Omer Meir Wellberg, sabato 10 febbraio alle ore 20, torna sul podio dell’Opera di Roma. Il poliedrico musicista, allievo di Barenboim, propone infatti un concerto con intervento coreutico: in programma Proximity or Closeness. Una coreografia originale dell’italiano Ermanno Sbezzo basata sull’incompiuto Quartetto per pianoforte e archi in la minore di Gustav Mahler, il cui Scherzo è stato terminato da Alfred Schnittke nel 1988.

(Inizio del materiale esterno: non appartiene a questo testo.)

(* ===== verification/PgLedger.v ===== *)
(** * The durable command ledger

    [PostgresCommandStore] of [src/app/commands.py] over the tables of
    [migrations/0002_command_ledger.sql], [0004_operation_control.sql] and
    [0013_command_recovery.sql].  Every method is one transaction that locks the
    command's row ([FOR UPDATE]): it sees one [now()], and when it raises the
    tables are as before.  Tables are lists in the order of their serial ids, or
    maps when the code reads them by their key.  A [jsonb] column holds a value;
    the order of its keys is read nowhere.  At the end, the cancellation of an
    incident's notifications, which writes the same tables. *)

From stdpp Require Import sorting.
From Stdlib Require Import QArith Ascii.
From S2P Require Import Prelude Json Sha256 Uuid Commands LedgerSpec Ledger Bus Principal Registry Outbox.
Local Open Scope nat_scope.

(** ** Tables *)

(** [middleware_commands] *)
Record CommandRow := {
  c_identity : CommandIdentity;
  c_payload : jdict;
  c_payload_sha256 : string;
  c_state : CommandState;
  c_provider_operation_id : option string;
  c_last_error : option string;
  c_created_at : datetime;
  c_updated_at : datetime;
  c_queued_at : option datetime;
  c_accepted_at : option datetime;
  c_completed_at : option datetime;
  c_failed_at : option datetime;
  c_resource_version : Z;
  c_cancelled_at : option datetime;
  c_cancellation_reason : option string;
  c_reconciliation_requested_at : option datetime;
  c_reconciliation_reason : option string;
}.

(** [middleware_command_attempts] *)
Record AttemptRow := {
  a_id : nat;
  a_key : Key;
  a_number : nat;
  a_state : CommandState;
  a_provider_operation_id : option string;
  a_result_payload : option jdict;
  a_error_code : option string;
  a_error_detail : option string;
  a_started_at : datetime;
  a_finished_at : option datetime;
}.

(** [middleware_command_audit] *)
Record AuditRow := {
  u_id : nat;
  u_key : Key;
  u_previous_state : option CommandState;
  u_new_state : CommandState;
  u_actor_id : string;
  u_reason : string;
  u_metadata : jdict;
  u_created_at : datetime;
}.

(** a [middleware_outbox] row with its [command_id] column *)
Record CommandOutboxRow := { ob_command_id : option UUID; ob_row : OutboxRow }.

Record CommandDB := mkDB {
  db_commands : gmap Key CommandRow;
  db_attempts : list AttemptRow;
  db_audit : list AuditRow;
  db_mutations : gmap MutationKey (string * CommandOperation);
  db_outbox : list CommandOutboxRow;
  db_dead_letters : gmap Key DeadLetterRecord;
  db_replays : gmap UUID ReplayRecord;
}.
Abbreviation DM := (M CommandDB).

Definition empty_db : CommandDB := mkDB ∅ [] [] ∅ [] ∅ ∅.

Lo stesso Omer al pianoforte
Al pianoforte è impegnato lo stesso Wellber (foto Fabrizio Sansoni), insieme ad alcuni professori dell’Orchestra dell’Opera di Roma: Vincenzo Bolognese (violino), Leonardo Li Vecchi (viola) e Andrea Noferini (violoncello). Sul palco una coppia di danzatori d’eccezione: la direttrice del Corpo di Ballo della Fondazione Capitolina Eleonora Abbagnato e la stella spagnola Sergio Bernal. A seguire, il direttore israeliano si confronta con una delle pagine sinfonico-corali più alte della storia della musica: il testamento spirituale incompiuto di Wolfgang Amadeus Mozart, il Requiem in re minore per soli, coro e orchestra K626.
Le voci protagoniste
Protagoniste le voci di Hila Baggio, Josè Maria Lo Monaco, Luis Gomes e Giorgi Manoshvili. Orchestra e Coro sono quelli del Teatro dell’Opera di Roma. «Il progetto di un concerto che comprendesse anche un intervento coreutico – spiega Omer Meir Wellber – è nato nel febbraio scorso, 2023, in seno al lavoro che sto portando avanti con la mia orchestra da camera in Israele, la Raanana Symphonette Orchestra, con la quale io e i miei collaboratori cerchiamo sempre di inventare programmi innovativi e non tradizionali. L’idea scaturisce dal dialogo con la danzatrice Giorgia Leonardi e la musica di Schnittke è un buon punto di partenza per entrambi».